The totalNativeAssetSupply
implementation of NativeTokenRemote
takes into account:
- the initial reserve imbalance
- the number of native tokens that it has minted
- the number of native tokens that have been burned to pay for transaction fees
- the number of native tokens "burned" to be transferred to other chains, which are sent to a pre-defined
BURNED_FOR_TRANSFER_ADDRESS
.
Note that the value returned by totalNativeAssetSupply
is an upper bound on the circulating supply of the native asset on the chain using the NativeTokenRemote
instance since tokens could be burned in other ways that it does not account for.

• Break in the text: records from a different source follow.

(* ===== verification/UArena.v ===== *)
(** * The userland arena: [src/src/allocators/u_arena.c]

    The struct [UArena] lives in byte memory (four 64-bit words) and its buffer
    is a range of the same memory.  Every function of the file is here as a
    term of the monad [M] ([P] for the two that call the operating system),
    reading and writing the struct word by word as the C code does.

    - [arena_at m p a]: the struct at address [p] of [m] holds the record [a];
    - [wf_arena m p a]: its buffer is mapped, does not wrap around the address
      space and does not overlap the struct, and the cursor is within the
      capacity;
    - [Bump]: the abstract bump allocator that the code implements
      ([ua_run_refines]).

    Thread arenas and the scratch functions are in [ThreadArenas]. *)

From S2P Require Import Prelude.
From S2P Require Import Memory.
From S2P Require Import Os.
From S2P Require Import LmDefs.
#[local] Open Scope Z_scope.

(** ** The struct and its flags *)

Record UArena := mkUArena {
  ua_flags : Z;   (* uint_least64_t *)
  ua_cap : Z;     (* size_t *)
  ua_cur : Z;     (* size_t *)
  ua_mem : Z;     (* uint8_t * *)
}.

Definition sizeof_UArena : Z := 32.

(** Addresses of the fields of the struct at [p]. *)
Definition p_flags (p : Z) : Z := p.
Definition p_cap (p : Z) : Z := p + 8.
Definition p_cur (p : Z) : Z := p + 16.
Definition p_mem (p : Z) : Z := p + 24.

Definition UaIsContiguous (flags : Z) : bool := negb (Z.land (Z.shiftr flags 0) 1 =? 0).
Definition UaIsMallocd (flags : Z) : bool := negb (Z.land (Z.shiftr flags 1) 1 =? 0).
Definition UaIsBootstrapped (flags : Z) : bool := negb (Z.land (Z.shiftr flags 2) 1 =? 0).

Definition UaSetIsContiguous (flags : Z) : Z := Z.lor flags 1.
Definition UaSetIsMallocd (flags : Z) : Z := Z.lor flags (Z.shiftl 1 1).
Definition UaSetIsBootstrapped (flags : Z) : Z := Z.lor flags (Z.shiftl 1 2).

(** ** Operations that stay inside the arena *)

Definition ua_init (ua : Z) (contiguous mallocd bootstrapped : bool) (cap mem : Z) : M unit :=
  store64 (p_flags ua) 0;;
  (if contiguous
   then f ← load64 (p_flags ua); store64 (p_flags ua) (UaSetIsContiguous f) else mret tt);;
  (if mallocd
   then f ← load64 (p_flags ua); store64 (p_flags ua) (UaSetIsMallocd f) else mret tt);;
  (if bootstrapped
   then f ← load64 (p_flags ua); store64 (p_flags ua) (UaSetIsBootstrapped f) else mret tt);;
  store64 (p_cur ua) 0;;
  store64 (p_cap ua) cap;;
  store64 (p_mem ua) mem.

Definition ua_alloc (ua size : Z) : M Z :=
  cur ← load64 (p_cur ua);
  cap ← load64 (p_cap ua);
  if cur +64 size <=? cap then
    mem ← load64 (p_mem ua);
    store64 (p_cur ua) (cur +64 size);;
    mret (mem +64 cur)
  else mret NULL.

Definition ua_zalloc (ua size : Z) : M Z :=
  cur ← load64 (p_cur ua);
  cap ← load64 (p_cap ua);
  if cur +64 size <=? cap then
    mem ← load64 (p_mem ua);
    store64 (p_cur ua) (cur +64 size);;
    bzero (mem +64 cur) size;;
    mret (mem +64 cur)
  else mret NULL.

Definition ua_falloc (ua size : Z) : M Z :=
  mem ← load64 (p_mem ua);
  cur ← load64 (p_cur ua);
  store64 (p_cur ua) (cur +64 size);;
  mret (mem +64 cur).

Definition ua_fzalloc (ua size : Z) : M Z :=
  mem ← load64 (p_mem ua);
  cur ← load64 (p_cur ua);
  store64 (p_cur ua) (cur +64 size);;
  bzero (mem +64 cur) size;;
  mret (mem +64 cur).

Definition ua_free (ua : Z) : M unit :=
  if ua =? NULL then mret tt else store64 (p_cur ua) 0.

(** [(ssize_t)cur - (ssize_t)size >= 0]: the subtraction is done in the signed
    type (its overflow wraps, as the compilers in use do with the difference of
    two loaded words). *)
Definition ua_pop (ua size : Z) : M unit :=
  cur ← load64 (p_cur ua);
  if 0 <=? s64 (s64 cur - s64 size) then store64 (p_cur ua) (cur -64 size) else mret tt.
Lemma bootstrap_inv i s d k :
  kinv k -> get_slot i k = Some s -> 0 <= kd_size d ->
  exists ret d' k', handle_arena_bootstrap i s d k = Some (ret, d', k') /\ kinv k'.
Proof.
  intros Hk Hg Hd. pose proof (get_slot_ok _ _ _ Hk Hg) as Hs. pose proof Hs as [Hc Hz _].
  unfold handle_arena_bootstrap. rewrite u64_small by lia.
  destruct (Z.ltb_spec (k_size s - k_cur s) (kd_size d)); [by eauto|].
  rewrite (u64_small (k_cur s + kd_size d)) by lia.
  set (k1 := set_slot i _ k).
  assert (K1 : kinv k1).
  { eapply kinv_same_block; [done..| |done|done|done]. apply slot_ok_set_cur; [done|lia]. }
  destruct (find_open_slot_spec k1 (inv_len _ K1)) as [[-> _]|(j & t & -> & Hgj & Hu & Hj)]; [by cbn; eauto|].
  rewrite (proj2 (Z.eqb_neq _ _)) by (unfold NO_SLOT; lia).
  set (k2 := set_slot j _ k1).
  assert (Hgi : exists s2, get_slot i k2 = Some s2).
  { apply get_slot_range in Hg as [Hi Hl]. unfold get_slot, k2, k1. rewrite (proj2 (Z.leb_le _ _)) by lia.
    apply lookup_lt_is_Some_2. cbn. rewrite !length_insert. by eapply lookup_lt_Some. }
  destruct Hgi as [s2 ->]. cbn. eexists _, _, _. split; [done|].
  unfold k2. rewrite set_slot_twice.
  eapply kinv_drop; [done|done| |]; [|by intros [_ H1]].
  split; cbn; [lia|lia|done].
Qed.

(** A create for which [vmalloc] fails. *)
Definition create_refused (k : kstate) (cmd : karena_cmd) (d : ka_data) : Prop :=
  cmd = KARENA_CREATE /\ vmalloc_refuses k (PAGE_ALIGN (kd_size d)).

Lemma karena_ioctl_inv cmd pid d copy_out k :
  kinv k -> req_ok k cmd d ->
  (karena_ioctl vplace cmd pid (Some d) copy_out k = None /\ create_refused k cmd d) \/
  exists ret reply k', karena_ioctl vplace cmd pid (Some d) copy_out k = Some (ret, reply, k') /\ kinv k'.
Proof.
  intros Hk [Hd Hr]. unfold karena_ioctl.
  match goal with |- context [mbind _ ?c] => assert (H : (c = None /\ create_refused k cmd d) \/
    exists ret d' k', c = Some (ret, d', k') /\ kinv k') end.
  { assert (Hslot : 0 <= kd_arena d < 100 -> exists s, get_slot (kd_arena d) k = Some s)
      by (by apply get_slot_is_Some).
    destruct cmd; try (destruct (create_inv pid d k Hk Hr) as [[? ?]|?]; [left; by split|by right]); right;
      try (destruct (Hslot Hr) as [s Hg]; rewrite Hg; cbn [mbind option_bind];
      pose proof (handlers_local_ok s d (get_slot_ok _ _ _ Hk Hg) Hd) as (?&?&?&?&?&?&?)).
    all: try (by apply on_slot_inv).
    - destruct Hr as (s & Hg & Hle). rewrite Hg. cbn [mbind option_bind].
      pose proof (handlers_local_ok s d (get_slot_ok _ _ _ Hk Hg) Hd) as (_&_&_&_&_&_&H).
      apply on_slot_inv; auto.
    - destruct Hr as (s & Hg & Hor). rewrite Hg. cbn. by apply destroy_inv.
    - apply bootstrap_inv; [done|done|lia].
    - eauto. }
  destruct H as [[-> H]|(ret & d' & k' & -> & Hk')]; [by left|right]. cbn.
  destruct (negb _); [by eauto|]. destruct (_ || _); [by eauto|]. destruct copy_out; eauto.
Qed.
End Safety.

Lemma create_works vplace pid d k i s :
  vmalloc_works vplace ->
  find_open_slot k = (i, set_slot i (set_uaddr 1 s) k) -> get_slot i k = Some s -> 0 <= i < 100 ->
  PAGE_ALIGN (kd_size d) <> 0 ->
  exists a, handle_arena_create vplace pid d k =
              Some (0, mkKaData (PAGE_ALIGN (kd_size d)) i, create_result k i pid (PAGE_ALIGN (kd_size d)) a) /\
            a <> NULL /\ vmallocs k !! a = None.
Proof.
  intros Hv Hf Hg Hi Hsz.
  destruct (create_cases vplace (vmalloc_works_fresh _ Hv) pid d k i s Hf Hg Hi Hsz) as [(_ & k' & _ & E)|H]; [|exact H].
  destruct (Hv k' (PAGE_ALIGN (kd_size d))) as (a & E' & _). by rewrite E in E'.
Qed.

Lemma kinv_index k i : kinv k -> kinv (mkK (karenas k) i (vmallocs k)).
Proof. by intros []. Qed.

Lemma mmap_inv v k :
  kinv k -> 0 <= current_arena_index k < 100 -> 0 < vm_end v -64 vm_start v ->
  exists ret p k', karena_mmap v k = Some (ret, p, k') /\ kinv k'.
Proof.
  intros Hk Hi Hlen. unfold karena_mmap.
  destruct (get_slot_is_Some _ _ Hk Hi) as [s Hg]. rewrite Hg. cbn.
  destruct (negb (k_uaddr s =? 0)); [by eauto|].
  destruct (Z.ltb_spec (k_size s) (vm_end v -64 vm_start v)); [by eauto|].
  destruct (negb _); [by eauto|]. eexists _, _, _. split; [done|].
  eapply kinv_same_block; [done..| |done|done|done].
  destruct (get_slot_ok _ _ _ Hk Hg). split; cbn; [done|done|lia].
Qed.

(** What [dev_release] leaves of an arena it cleans up. *)
Definition cleared : KSlot := mkKSlot 0 0 0 false NULL 0.

Definition owned_by (pid : Z) (s : KSlot) : bool :=
  negb (k_uaddr s =? 0) && (k_owner_pid s =? pid).

(** One round of the loop on an owned arena with a block of its own. *)
Lemma release_round pid i n s k :
  kinv k -> get_slot i k = Some s -> owned_by pid s = true -> k_bootstrapped s = false ->
  exists k1, dev_release_from pid i (S n) k = dev_release_from pid (i + 1) n k1 /\ kinv k1 /\
    karenas k1 = <[Z.to_nat i := cleared]> (karenas k) /\
    vmallocs k1 = delete (k_kaddr s) (vmallocs k).
Proof.
  intros Hk Hg Ho Hb. destruct (get_slot_range _ _ _ Hg) as [_ Hl].
  assert (Hown : owner_slot s).
  { split; [|done]. destruct (get_slot_ok _ _ _ Hk Hg) as [_ _ Hm]. apply Hm; [|done].
    apply andb_true_iff in Ho as [Hu _]. apply negb_true_iff, Z.eqb_neq in Hu. done. }
  destruct (inv_backed _ Hk _ _ Hl Hown) as [Ha _].
  cbn [dev_release_from]. rewrite Hg. cbn [mbind option_bind]. unfold owned_by in Ho. rewrite Ho, Hb.
  rewrite (proj2 (Z.eqb_neq _ _) Ha). cbn [negb].
  destruct (kinv_free_slot i s (mkKSlot 0 0 0 false (k_kaddr s) 0) k) as (k1 & -> & K1 & E1 & E2);
    [done..|by split; cbn; lia|intros [H _]; cbn in H; lia|]. cbn [mbind option_bind].
  exists (set_slot i cleared k1). split; [done|]. split_and!.
  - eapply (kinv_drop i _ (mkKSlot 0 0 0 false (k_kaddr s) 0)); [done| |by split; cbn; lia|].
    + unfold get_slot. rewrite E1. by apply (get_set_slot i _ k s).
    + intros [H _]; cbn in H; lia.
  - unfold set_slot; cbn. rewrite E1. cbn. by rewrite list_insert_insert_eq.
  - done.
Qed.

Lemma release_inv pid n i k :
  kinv k -> 0 <= i -> i + Z.of_nat n <= 100 ->
  exists k', dev_release_from pid i n k = Some (0, k') /\ kinv k'.
Proof.
  revert i k; induction n as [|n IH]; intros i k Hk Hi Hb; [by exists k|].
  destruct (get_slot_is_Some i k Hk ltac:(lia)) as [s Hg].
  destruct (owned_by pid s) eqn:Ho.
  - destruct (k_bootstrapped s) eqn:Eb.
    + cbn [dev_release_from]. rewrite Hg. cbn [mbind option_bind]. unfold owned_by in Ho.
      rewrite Ho, Eb. eexists. split; [done|].
      eapply kinv_drop; [done..|by split; cbn; lia|]. intros [H _]; cbn in H; lia.
    + destruct (release_round pid i n s k Hk Hg Ho Eb) as (k1 & -> & K1 & _). apply IH; [done|lia|lia].
  - cbn [dev_release_from]. rewrite Hg. cbn [mbind option_bind]. unfold owned_by in Ho. rewrite Ho.
    apply IH; [done|lia|lia].
Qed.

(** *** The transition system *)

(** The driver's entry points, called the way the library in [karena.c] of
    [src/src/allocators] calls them: with handles it was given, sizes within
    bounds, and no second destroy. *)
Inductive event :=
  | Ioctl (cmd : karena_cmd) (pid : Z) (d : ka_data) (copy_out : bool)
  | Mmap (v : vma)
  | Open
  | Release (pid : Z).

Definition event_ok (k : kstate) (e : event) : Prop :=
  match e with
  | Ioctl cmd _ d _ => req_ok k cmd d
  | Mmap v => 0 <= current_arena_index k < 100 /\ 0 < vm_end v -64 vm_start v
  | Open | Release _ => True
  end.

Definition kstep (vplace : kstate -> Z -> option Z) (k : kstate) (e : event) : option kstate :=
  match e with
  | Ioctl cmd pid d out => '(_, _, k) ← karena_ioctl vplace cmd pid (Some d) out k; Some k
  | Mmap v => '(_, _, k) ← karena_mmap v k; Some k
  | Open => Some (snd (dev_open k))
  | Release pid => '(_, k) ← dev_release pid k; Some k
  end.

(** Reachability from the loaded module. *)
Inductive reachable (vplace : kstate -> Z -> option Z) : kstate -> Prop :=
  | reach_init : reachable vplace karena_loaded
  | reach_step k e k' :
      reachable vplace k -> event_ok k e -> kstep vplace k e = Some k' -> reachable vplace k'.

Lemma kinv_loaded : kinv karena_loaded.
Proof.
  assert (H : forall i s, replicate 100 empty_slot !! i = Some s -> s = empty_slot)
    by (by intros i s [-> _]%lookup_replicate).
  split; [done| | |].
  - intros i s ->%H. by split.
  - intros i s ->%H [Hs _]. cbn in Hs. lia.
  - intros i j s t _ ->%H _ [Hs _]. cbn in Hs. lia.
Qed.

(** A step of which the driver's [vmalloc] fails. *)
Definition refused (vplace : kstate -> Z -> option Z) (k : kstate) (e : event) : Prop :=
  match e with
  | Ioctl cmd _ d _ => create_refused vplace k cmd d
  | _ => False
  end.

Lemma kstep_inv vplace k e :
  vmalloc_fresh vplace -> kinv k -> event_ok k e ->
  (kstep vplace k e = None /\ refused vplace k e) \/ exists k', kstep vplace k e = Some k' /\ kinv k'.
Proof.
  intros Hv Hk He. destruct e as [cmd pid d out|v| |pid]; cbn [kstep event_ok refused] in *.
  - destruct (karena_ioctl_inv vplace Hv cmd pid d out k Hk He) as [[-> ?]|(? & ? & k' & -> & ?)]; [by left|right; by exists k'].
  - destruct He as [Hi Hl]. destruct (mmap_inv v k Hk Hi Hl) as (? & ? & k' & -> & ?). right. by exists k'.
  - right. eexists. split; [done|]. by apply kinv_index.
  - unfold dev_release. destruct (release_inv pid 100 0 k Hk) as (k' & -> & ?); [lia|lia|]. right. by exists k'.
Qed.

Lemma reachable_inv vplace k : vmalloc_fresh vplace -> reachable vplace k -> kinv k.
Proof.
  intros Hv. induction 1 as [|k e k' _ IH He Hs]; [apply kinv_loaded|].
  destruct (kstep_inv vplace k e Hv IH He) as [[Hs' _]|(k'' & Hs' & Hk')]; by simplify_eq.
Qed.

Fees can be optionally added to ICM messages in order to incentivize relayers to deliver them, as documented here. The token transfer contracts in this repository allow for specifying any ERC20 token and amount to be used as the ICM message fee for single-hop transfers in either direction between TokenHome
and TokenRemote
instances. Fee amounts must be pre-approved to be spent by the token transfer contract before initiating a transfer.
Multi-hop transfers between two TokenRemote
instances involve two ICM messages: the first from the initiating TokenRemote
instance to its home, and the second from its home to the destination TokenRemote
instance. In the multi-hop case, the first message fee can be paid in any ERC20 token and amount (similar to the single-hop case), but the second message fee must be paid in-kind of the asset being transferred and is deducted from the amount being transferred. This restriction on the secondary message fee is necessary because the transaction on the intermediate chain routing the funds to the destination TokenRemote
instance is not sent by the wallet performing the transfer. Because of this, it can not directly spend an arbitrary ERC20 token from that wallet. Using the asset being transferred for the optional secondary fee allows users to perform an incentivized multi-hop transfer without needing to make any interaction with the home themselves. If there is a need for the second message from the home to the destination TokenRemote
instance to pay a fee in another asset, it is recommended to perform two single-hop transfers, which allows for specifying an arbitrary ERC20 token to be used for the fee of each.